More modern and complex web apps can need a variety of tools in their development workflow. For example:
- Templating languages and HTML preprocessors: Pug, Nunjucks, Markdown.
- CSS preprocessors: SCSS, LESS, PostCSS.
- JavaScript frameworks: Angular, React, Vue, Svelte.
- JavaScript meta frameworks: Next.js, Nuxt, Astro.
- High-level programming languages: TypeScript, Dart, CoffeeScript.
These tools require a build process to transpile your code into standard HTML, JavaScript, and CSS that browsers can understand. It's also common practice to optimize performance by minifying and combining these files, using a tool like Terser.
For example, using build tools, we can transpile and compress the following TypeScript file into a single line of JavaScript. You can try it for yourself in this demo on GitHub.
/* A TypeScript demo: example.ts */
document.querySelector('button')?.addEventListener('click', () => {
const num: number = Math.floor(Math.random() * 101);
const greet: string = 'Hello';
(document.querySelector('p') as HTMLParagraphElement).innerText = `${greet}, you are no. ${num}!`;
console.log(num);
});
A compressed version would be:
/* A compressed JavaScript version of the TypeScript demo: example.min.js */
document.querySelector("button")?.addEventListener("click",(()=>{const e=Math.floor(101*Math.random());document.querySelector("p").innerText=`Hello, you are no. ${e}!`,console.log(e)}));
However, compressing your code can make debugging more difficult. Source maps can remove this problem: by mapping your compiled code back to the original code, they can help you quickly find the source of an error.
Generate source maps
Source maps are files whose names end with .map
(for example,
example.min.js.map
and styles.css.map
). They can be generated by most build
tools, including Vite, webpack,
Rollup, Parcel, and
esbuild.
Some tools include source maps by default. Others might need additional configuration to produce them:
/* Example configuration: vite.config.js */
/* https://vitejs.dev/config/ */
export default defineConfig({
build: {
sourcemap: true, // enable production source maps
},
css: {
devSourcemap: true // enable CSS source maps during development
}
})
Understand the source map
To help with debugging, these source map files contain essential information about how the compiled code maps to the original code. Here's an example of a source map:
{
"mappings": "AAAAA,SAASC,cAAc,WAAWC, ...",
"sources": ["src/script.ts"],
"sourcesContent": ["document.querySelector('button')..."],
"names": ["document","querySelector", ...],
"version": 3,
"file": "example.min.js.map"
}
To understand each of these fields, you can read the source map specification or The anatomy of a source map.

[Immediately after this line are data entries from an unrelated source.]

(* ===== verification/ExchangeMap.v ===== *)
(** * The exchange: reading a request and mapping a source token
    ([crates/pic-x-realm/src/exchange.rs], the profile types of [crates/pic-x-core/src/realm.rs])

    The request form, the claims of a source token, the rules that turn its scopes into
    invariants, and the expiry of what is issued. Regular expressions are a parameter, and so
    is the order in which the protocol crate keeps a set of invariants. *)
From S2P Require Import Prelude Rust Json KeyCache Por.
Local Open Scope Z_scope.
Local Open Scope rust_scope.

(** ** Configuration *)

Inductive TokenInitialExpiryPolicy := Later | Pic | OAuth.

Record ClaimMapping := mkClaimMapping {
  from : option string; mapped_value : option string; value_type : option string; encoding : option string }.

Record PrivilegeEmit := mkEmit {
  emit_scope : string; emit_operation : string; emit_resource_type : string; emit_resource_id : string }.

Record PrivilegeRule := mkRule { rule_name : string; priority : Z; pattern : string; emit : PrivilegeEmit }.

Record ExchangeProfileConfig := mkProfile {
  profile_source : ProfileSource;
  token_type : string;
  source_format : string;
  audience : string;
  allowed_algorithms : list string;
  require_expiration : bool;
  require_token_type : option string;
  identity_context : list (string * ClaimMapping);
  scopes_mapping : ClaimMapping;
  privileges_source : string;
  rules : list PrivilegeRule;
  on_unmatched_scope : string }.

Definition profile_name (p : ExchangeProfileConfig) : string := profile_id (profile_source p).
Definition profile_issuer (p : ExchangeProfileConfig) : string := source_issuer (profile_source p).

Definition EXCHANGE_SOURCE_OAUTH_ACCESS_TOKEN : string := "oauth-access-token".
Definition EXCHANGE_SOURCE_FORMAT_JWT : string := "jwt".
Definition EXCHANGE_ON_UNMATCHED_SCOPE_REJECT : string := "reject".
Definition MAX_REQUESTED_LIFETIME : Z := 365 * 24 * 3600.

(** ** Errors *)

Record ExchangeError := mkError { status : Z; code : string; description : string }.

Definition invalid_request (d : string) : ExchangeError := mkError 400 "invalid_request" d.
Definition invalid_grant (d : string) : ExchangeError := mkError 400 "invalid_grant" d.
Definition invalid_target (d : string) : ExchangeError := mkError 400 "invalid_target" d.
Definition unsupported_token_type (d : string) : ExchangeError := mkError 400 "unsupported_token_type" d.
Definition temporarily_unavailable (d : string) : ExchangeError := mkError 503 "temporarily_unavailable" d.
Definition server_error (d : string) : ExchangeError := mkError 500 "server_error" d.

(** [Iterator::map(...).collect::<Result<Vec<_>, _>>()]. *)
Fixpoint collect {A B E} (f : A -> result B E) (l : list A) : result (list B) E :=
  match l with
  | [] => Ok []
  | x :: r => let? y := f x in let? ys := collect f r in Ok (y :: ys)
  end.

(** ** The request form *)

Definition AMP : byte := x26.
Definition EQUALS : byte := x3d.
Definition PLUS : byte := x2b.
Definition PERCENT : byte := x25.

Definition from_hex (b : byte) : result Z ExchangeError :=
  if between 48 57 b then Ok (u8 b - 48)
  else if between 97 102 b then Ok (u8 b - 97 + 10)
  else if between 65 70 b then Ok (u8 b - 65 + 10)
  else Err (invalid_request "form value contains a non-hex percent escape").

Fixpoint percent_bytes (bs : list byte) : result (list byte) ExchangeError :=
  match bs with
  | [] => Ok []
  | b :: r =>
    if bool_decide (b = PLUS) then let? rest := percent_bytes r in Ok (x20 :: rest)
    else if bool_decide (b = PERCENT) then
      match r with
      | h :: l :: r' =>
        let? high := from_hex h in
        let? low := from_hex l in
        let? rest := percent_bytes r' in
        Ok (byte_of_Z (Z.lor (Z.shiftl high 4) low) :: rest)
      | _ => Err (invalid_request "form value contains an incomplete percent escape")
      end
    else let? rest := percent_bytes r in Ok (b :: rest)
  end.

Section Text.
(** The text of [Utf8Error]. *)
Context (utf8_error : list byte -> string).

Definition percent_decode (value : string) : result string ExchangeError :=
  let? decoded := percent_bytes (bytes_of value) in
  ok_or (from_utf8 decoded) (invalid_request ("form value is not UTF-8: " +:+ utf8_error decoded)).

Definition form_insert (form : gmap string string) (pair : string) : result (gmap string string) ExchangeError :=
  let '(key, value) := default (pair, "") (split_once EQUALS pair) in
  let? key := percent_decode key in
  let? value := percent_decode value in
  match form !! key with
  | Some _ => Err (invalid_request ("duplicate `" +:+ key +:+ "` parameter"))
  | None => Ok (<[key := value]> form)
  end.

Fixpoint form_pairs (form : gmap string string) (pairs : list string) : result (gmap string string) ExchangeError :=
  match pairs with
  | [] => Ok form
  | p :: r => let? form := form_insert form p in form_pairs form r
  end.

Definition parse_form (body : list byte) : result (gmap string string) ExchangeError :=
  let? text := ok_or (from_utf8 body) (invalid_request ("request body is not UTF-8: " +:+ utf8_error body)) in
  form_pairs ∅ (List.filter (fun pair => negb (is_empty pair)) (split AMP text)).
End Text.

Definition require (form : gmap string string) (name : string) : result string ExchangeError :=
  ok_or (match form !! name with
         | Some v => if is_empty v then None else Some v
         | None => None
         end) (invalid_request ("missing `" +:+ name +:+ "` parameter")).

(** ** Claims *)

Fixpoint claim_at (segments : list string) (v : Value) : option Value :=
  match segments with
  | [] => Some v
  | s :: r => get s v ≫= claim_at r
  end.

Definition claim_at_path (v : Value) (path : string) : option Value := claim_at (split DOT path) v.

Inductive AuthorityValue := One (value : string) | Many (values : list string).

Definition SPACE_DELIMITED : string := "space-delimited".

Definition map_authority_value (m : ClaimMapping) (payload : Value) : result AuthorityValue string :=
  match mapped_value m with
  | Some v => Ok (One v)
  | None =>
    let? path := ok_or (from m) "mapping has no `from` or `value`" in
    let? value := ok_or (claim_at_path payload path) ("missing `" +:+ path +:+ "`") in
    if bool_decide (value_type m = Some "set") then
      match value with
      | Arr values =>
        let? texts := collect (fun item => ok_or (as_str item) ("`" +:+ path +:+ "` contains a non-string value"))
                        values in
        Ok (Many texts)
      | Str text => if bool_decide (encoding m = Some SPACE_DELIMITED)
                    then Ok (Many (split_whitespace text)) else Ok (Many [text])
      | _ => Err ("`" +:+ path +:+ "` is not a string or array of strings")
      end
    else ok_or (One <$> as_str value) ("`" +:+ path +:+ "` is not a string")
  end.

Fixpoint map_identity (ms : list (string * ClaimMapping)) (payload : Value)
  : result (list (string * AuthorityValue)) ExchangeError :=
  match ms with
  | [] => Ok []
  | (key, m) :: r =>
    let? v := map_err (fun e => invalid_grant ("identity-context claim `" +:+ key +:+ "` could not be mapped: " +:+ e))
                (map_authority_value m payload) in
    let? rest := map_identity r payload in
    Ok ((key, v) :: rest)
  end.

Definition map_identity_context (p : ExchangeProfileConfig) (payload : Value)
  : result (option (list (string * AuthorityValue))) ExchangeError :=
  let? identity := map_identity (identity_context p) payload in
  Ok (match identity with [] => None | _ => Some identity end).

Definition map_scopes (m : ClaimMapping) (payload : Value) : result (list string) ExchangeError :=
  if negb (bool_decide (value_type m = Some "set"))
  then Err (invalid_grant "claims.scopes must be mapped as `type: set`")
  else
    let? path := ok_or (from m) (invalid_grant "claims.scopes must map from an upstream claim") in
    let? source := ok_or (claim_at_path payload path)
                     (invalid_grant ("source access token has no `" +:+ path +:+ "` claim")) in
    let? scopes :=
      match source with
      | Str text => if bool_decide (encoding m = Some SPACE_DELIMITED) then Ok (split_whitespace text) else Ok [text]
      | Arr values => collect (fun v => ok_or (as_str v)
                        (invalid_grant ("`" +:+ path +:+ "` must contain only string scope values"))) values
      | _ => Err (invalid_grant ("`" +:+ path +:+ "` must be a string or array of strings"))
      end in
    let scopes := List.filter (fun s => negb (is_empty s)) scopes in
    match scopes with
    | [] => Err (invalid_grant "source access token produced no scopes")
    | _ => Ok scopes
    end.

(** ** Rules *)

(** [Captures::name]: the named groups of a match. *)
Definition Captures : Type := string -> option string.

(** [str::find("${")]: what comes before the first placeholder, and after its opening. *)
Fixpoint find_open (bs : list byte) : option (list byte * list byte) :=
  match bs with
  | [] => None
  | b :: r =>
    match r with
    | c :: r' => if bool_decide (b = x24) && bool_decide (c = x7b) then Some ([], r')
                 else (fun p => (b :: fst p, snd p)) <$> find_open r
    | [] => None
    end
  end.

Definition is_close (b : byte) : bool := bool_decide (b = x7d).

(** The loop of [render_template]; every turn drops a placeholder, so as many turns as there
    are bytes are enough ([render_loop_fuel]). *)
Fixpoint render_loop (fuel : nat) (template raw : string) (captures : Captures)
    (rendered rest : list byte) : result string ExchangeError :=
  match fuel with
  | O => Ok (string_of (rendered ++ rest))
  | S f =>
    match find_open rest with
    | None => Ok (string_of (rendered ++ rest))
    | Some (before, after) =>
      match split_once_list is_close after with
      | None => Err (invalid_request ("template `" +:+ template +:+ "` has an unterminated placeholder"))
      | Some (name, rest') =>
        let name := string_of name in
        if bool_decide (name = "raw")
        then render_loop f template raw captures (rendered ++ before ++ bytes_of raw) rest'
        else match captures name with
             | None => Err (invalid_request ("template `" +:+ template +:+ "` references missing capture `"
                                             +:+ name +:+ "`"))
             | Some value => render_loop f template raw captures (rendered ++ before ++ bytes_of value) rest'
             end
      end
    end
  end.

Definition render_template (template raw : string) (captures : Captures) : result string ExchangeError :=
  render_loop (length (bytes_of template)) template raw captures [] (bytes_of template).

Record Invariant := mkInvariant {
  scope : string; operation : string; resource_type : string; resource_id : string }.

#[global] Instance invariant_eq_dec : EqDecision Invariant.
Proof. solve_decision. Defined.

(** [rules.sort_by_key(Reverse(priority))]: stable, highest priority first. *)
Fixpoint insert_by_priority {A} (prio : A -> Z) (x : A) (l : list A) : list A :=
  match l with
  | [] => [x]
  | y :: r => if prio y <=? prio x then x :: l else y :: insert_by_priority prio x r
  end.

Definition sort_by_priority {A} (prio : A -> Z) (l : list A) : list A := foldr (insert_by_priority prio) [] l.

Section Rules.
(** [Regex::new], [Regex::captures], and the order of [Invariant]s. *)
Context {Regex : Type} (regex_new : string -> result Regex string)
  (regex_captures : Regex -> string -> option Captures)
  (cmp : Invariant -> Invariant -> comparison).

(** [BTreeSet::insert] on the set's elements in order. *)
Fixpoint set_insert (x : Invariant) (l : list Invariant) : list Invariant :=
  match l with
  | [] => [x]
  | y :: r => match cmp x y with
              | Lt => x :: l
              | Eq => l
              | Gt => y :: set_insert x r
              end
  end.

The most important part of a source map is the mappings
field. It uses a
VLQ base 64 encoded string
to map lines and locations in the compiled file to the corresponding original
file. You can view this mapping using a source map visualizer like
source-map-visualization or
Source Map Visualization.
The generated column on the left shows the compressed content, and the original column shows the original source.
The visualizer color-codes each line in the original column with its corresponding code in the generated column.
The mappings section shows decoded mappings of the code. For example, the
entry 65 -> 2:2
means:
- Generated code: The word
const
starts at position 65 in the compressed content. - Original code: The word
const
starts at line 2 and column 2 in the original content.
This lets developers quickly identify the relationship between the minified code and the original code, making debugging a smoother process.
Browser developer tools apply these source maps to help you pinpoint your debugging issues quickly in the browser.
Source map extensions
Source maps support custom extension fields that start with an x_
prefix. One
example is the x_google_ignoreList
extension field proposed by Chrome
DevTools. See x_google_ignoreList
to learn more about how these extensions help you focus on your code.
Source map drawbacks
Unfortunately, source mappings aren't always as complete as you need them to be.
In our first example, the variable greet
was optimized away during the build
process, even though its value is directly embedded into the final string output.
In this case, when you debug the code, developer tools might not be able to infer and display the actual value. This kind of error can make your code monitoring and analysis harder.
This is a problem that needs to be solved within the design of source maps. One potential solution is to include scope information in the source maps in the same way other programming languages do with their debug information.
However, this requires the whole ecosystem to work together to improve the source map specification and implementation. To follow the ongoing on improving debuggability with source maps, refer to the proposal for Source Maps v4 on GitHub.